'''

(* ===== verification/Proxy.v ===== *)
(** * Proxy: the gateway's way to the Internet

    src/src/proxy_common.hpp, proxy_direct.cpp and proxy_socks5.cpp.  A datagram
    of the console that the gateway takes leaves through a socket of the host,
    one per address and port of the console, directly or through a SOCKS5
    server; what comes back on the socket is sent to that address and port.
    [ProxyUdp] is the interface the table of sockets has to them.  Sockets,
    timers and the clock are events and inputs; memory a constructor or the
    stack leaves uninitialised is the function [junk]. *)

From stdpp Require Import gmap.
From S2P Require Import Prelude Bytes Checksum World Sample Pcap Packet Arp Ipv4.

#[local] Open Scope Z_scope.

(** ** Addresses and packed messages *)

(** [sockaddr_in]: the port is kept in host order, in memory it is [net16] *)
Record sockaddr := mkSockaddr { sa_ip : list Z; sa_port : Z }.

Section Messages.
Context (junk : nat -> Z).

Definition new_char (len : Z) : list Z := map (fun i => u8 (junk i)) (seq 0 (Z.to_nat len)).

Record packer := mkPacker { pk_data : list Z; pk_offset : Z }.
Definition ProtocolPacker (len : Z) : packer := mkPacker (new_char len) 0.
(** [writeRaw] and the [writeAny] it shares its body with *)
Definition writeRaw (v : list Z) (p : packer) : bool * packer :=
  if blen (pk_data p) <? pk_offset p + blen v then (false, p)
  else (true, mkPacker (splice (pk_data p) (pk_offset p) v) (pk_offset p + blen v)).
(** [readAny]: the bytes read, or nothing and the variable keeps its value *)
Definition readAny (size : Z) (p : packer) : option (list Z) * packer :=
  if blen (pk_data p) <? pk_offset p + size then (None, p)
  else (Some (field (pk_data p) (pk_offset p) size), mkPacker (pk_data p) (pk_offset p + size)).

(** a sequence of writes whose results are not looked at *)
Definition write_all (vs : list (list Z)) (p : packer) : packer := fold_left (fun p v => (writeRaw v p).2) vs p.

Definition greeting : list Z := pk_data (write_all [[5]; [1]; [0]] (ProtocolPacker 3)).
Inductive command := Connect | Associate.
Definition command_code (c : command) : Z := match c with Connect => 1 | Associate => 3 end.
Definition request (c : command) (a : sockaddr) : list Z :=
  pk_data (write_all [[5]; [command_code c]; [0]; [1]; sa_ip a; net16 (sa_port a)] (ProtocolPacker 10)).

Definition UDPHeaderSize : Z := 10.
Definition udp_datagram (a : sockaddr) (dat : list Z) : list Z :=
  pk_data (write_all [[0; 0]; [0]; [1]; sa_ip a; net16 (sa_port a); dat] (ProtocolPacker (UDPHeaderSize + blen dat))).

(** ** The handshake with a SOCKS5 server *)

Inductive ErrCode := VersionMismatch | UnexpectMethod | UnexpectResponse | UnexpectAddressType | UnexpectLength.

Inductive stage := Dialing | AwaitMethod | AwaitReply | Done | Closed.
Record Socks5Protocol := mkSocks { sp_stage : stage; sp_command : command; sp_target : sockaddr }.

Inductive sact :=
| SRead | SWrite (bytes : list Z) | SStop | SClose | SError (e : ErrCode)
| SReady                        (** [readyCallback] *)
| SUdpReady (a : sockaddr).     (** [udpReadyCallback] *)

(** the first failing [RASSERT] *)
Fixpoint rasserts (l : list (bool * ErrCode)) : option ErrCode :=
  match l with [] => None | (b, e) :: l => if b then rasserts l else Some e end.
Definition socks_fail (e : ErrCode) (s : Socks5Protocol) : Socks5Protocol * list sact :=
  (mkSocks Closed (sp_command s) (sp_target s), [SError e; SClose]).
Definition socks_to (st : stage) (s : Socks5Protocol) : Socks5Protocol := mkSocks st (sp_command s) (sp_target s).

'''

**Problem statement**
Filter the entries above and copy only the lines that hold "Some".

**Result**
  else (Some (field (pk_data p) (pk_offset p) size), mkPacker (pk_data p) (pk_offset p + size)).
  match l with [] => None | (b, e) :: l => if b then rasserts l else Some e end.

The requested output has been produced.